(** First code points of the runs of ten decimal digits (category Nd)
    that [Py_UNICODE_TODECIMAL] knows, the mathematical digits
    U+1D7CE..U+1D7FF apart. The table is the one of Unicode 14.0, which
    CPython 3.11 carries; a later interpreter knows more digits. *)
Definition decimal_runs : list N :=
  [0x0030; 0x0660; 0x06F0; 0x07C0; 0x0966; 0x09E6; 0x0A66; 0x0AE6; 0x0B66;
   0x0BE6; 0x0C66; 0x0CE6; 0x0D66; 0x0DE6; 0x0E50; 0x0ED0; 0x0F20; 0x1040;
   0x1090; 0x17E0; 0x1810; 0x1946; 0x19D0; 0x1A80; 0x1A90; 0x1B50; 0x1BB0;
   0x1C40; 0x1C50; 0xA620; 0xA8D0; 0xA900; 0xA9D0; 0xA9F0; 0xAA50; 0xABF0;
   0xFF10; 0x104A0; 0x10D30; 0x11066; 0x110F0; 0x11136; 0x111D0; 0x112F0;
   0x11450; 0x114D0; 0x11650; 0x116C0; 0x11730; 0x118E0; 0x11950; 0x11C50;
   0x11D50; 0x11DA0; 0x16A60; 0x16AC0; 0x16B50; 0x1E140; 0x1E2F0; 0x1E950;
   0x1FBF0]%N.

Fixpoint decimal_in (runs : list N) (c : N) : option Z :=
  match runs with
  | [] => None
  | r :: runs' =>
      if ((r <=? c) && (c <? r + 10))%N then Some (Z.of_N (c - r))
      else decimal_in runs' c
  end.

(** [Py_UNICODE_TODECIMAL] *)
Definition decimal (c : N) : option Z :=
  if ((0x1D7CE <=? c) && (c <=? 0x1D7FF))%N
  then Some (Z.of_N ((c - 0x1D7CE) mod 10))
  else decimal_in decimal_runs c.

(** The white space [int()] skips around the number: the ASCII [isspace]
    class, and every non-ASCII [Py_UNICODE_ISSPACE] character (which the
    conversion first rewrites to a blank). *)
Definition int_isspace (c : N) : bool :=
  ((0x09 <=? c) && (c <=? 0x0D) || (c =? 0x20) || (127 <=? c) && isspace c)%N.

(** The digits of a base-10 literal: single underscores are allowed between
    digits only. [prev] tells whether the previous character was a digit. *)
Fixpoint int_digits (acc : Z) (prev : bool) (s : text) : option Z :=
  match s with
  | [] => if prev then Some acc else None
  | c :: s' =>
      if (c =? 0x5F)%N then
        if prev then int_digits acc false s' else None
      else
        match decimal c with
        | Some d => int_digits (10 * acc + d) true s'
        | None => None
        end
  end.

(** [int(s)]: [Some n] for the value, [None] for [ValueError]. *)
Definition int (s : text) : option Z :=
  match strip_with int_isspace s with
  | 0x2B%N :: s' => int_digits 0 false s'
  | 0x2D%N :: s' => Z.opp <$> int_digits 0 false s'
  | s' => int_digits 0 false s'
  end.

(** [sys.int_max_str_digits]: where the interpreter limits the literals
    [int()] reads, the largest number of digits it takes (4300 unless
    configured otherwise; an interpreter before 3.11 has no limit). The
    limit is a setting of the interpreter and is kept out of [int]: a
    statement that a number is accepted is made for a text that is within
    it. *)
Definition int_max_str_digits : nat := 4300.

End Py.

Import Py.

(** ** The database behind the handlers

    [schema.sql] is not part of the sources. The tables are the three of the
    specification's data model with the columns the statements of [app.py]
    name; [ID] is the key of the map. *)

Module User.
Record row := Row {
  FirstName : option text;
  LastName : option text;
  Phone : option Z;
  CreatedAt : option text }.
End User.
= = =
Exercise objective:
Give back, exactly as written, the stretch from the line with "that [Py_UNICODE_TODECIMAL] knows, the" through the line with "Definition int_isspace (c", and no other lines from the records above.

Your solution:
    that [Py_UNICODE_TODECIMAL] knows, the mathematical digits
    U+1D7CE..U+1D7FF apart. The table is the one of Unicode 14.0, which
    CPython 3.11 carries; a later interpreter knows more digits. *)
Definition decimal_runs : list N :=
  [0x0030; 0x0660; 0x06F0; 0x07C0; 0x0966; 0x09E6; 0x0A66; 0x0AE6; 0x0B66;
   0x0BE6; 0x0C66; 0x0CE6; 0x0D66; 0x0DE6; 0x0E50; 0x0ED0; 0x0F20; 0x1040;
   0x1090; 0x17E0; 0x1810; 0x1946; 0x19D0; 0x1A80; 0x1A90; 0x1B50; 0x1BB0;
   0x1C40; 0x1C50; 0xA620; 0xA8D0; 0xA900; 0xA9D0; 0xA9F0; 0xAA50; 0xABF0;
   0xFF10; 0x104A0; 0x10D30; 0x11066; 0x110F0; 0x11136; 0x111D0; 0x112F0;
   0x11450; 0x114D0; 0x11650; 0x116C0; 0x11730; 0x118E0; 0x11950; 0x11C50;
   0x11D50; 0x11DA0; 0x16A60; 0x16AC0; 0x16B50; 0x1E140; 0x1E2F0; 0x1E950;
   0x1FBF0]%N.

Fixpoint decimal_in (runs : list N) (c : N) : option Z :=
  match runs with
  | [] => None
  | r :: runs' =>
      if ((r <=? c) && (c <? r + 10))%N then Some (Z.of_N (c - r))
      else decimal_in runs' c
  end.

(** [Py_UNICODE_TODECIMAL] *)
Definition decimal (c : N) : option Z :=
  if ((0x1D7CE <=? c) && (c <=? 0x1D7FF))%N
  then Some (Z.of_N ((c - 0x1D7CE) mod 10))
  else decimal_in decimal_runs c.

(** The white space [int()] skips around the number: the ASCII [isspace]
    class, and every non-ASCII [Py_UNICODE_ISSPACE] character (which the
    conversion first rewrites to a blank). *)
Definition int_isspace (c : N) : bool :=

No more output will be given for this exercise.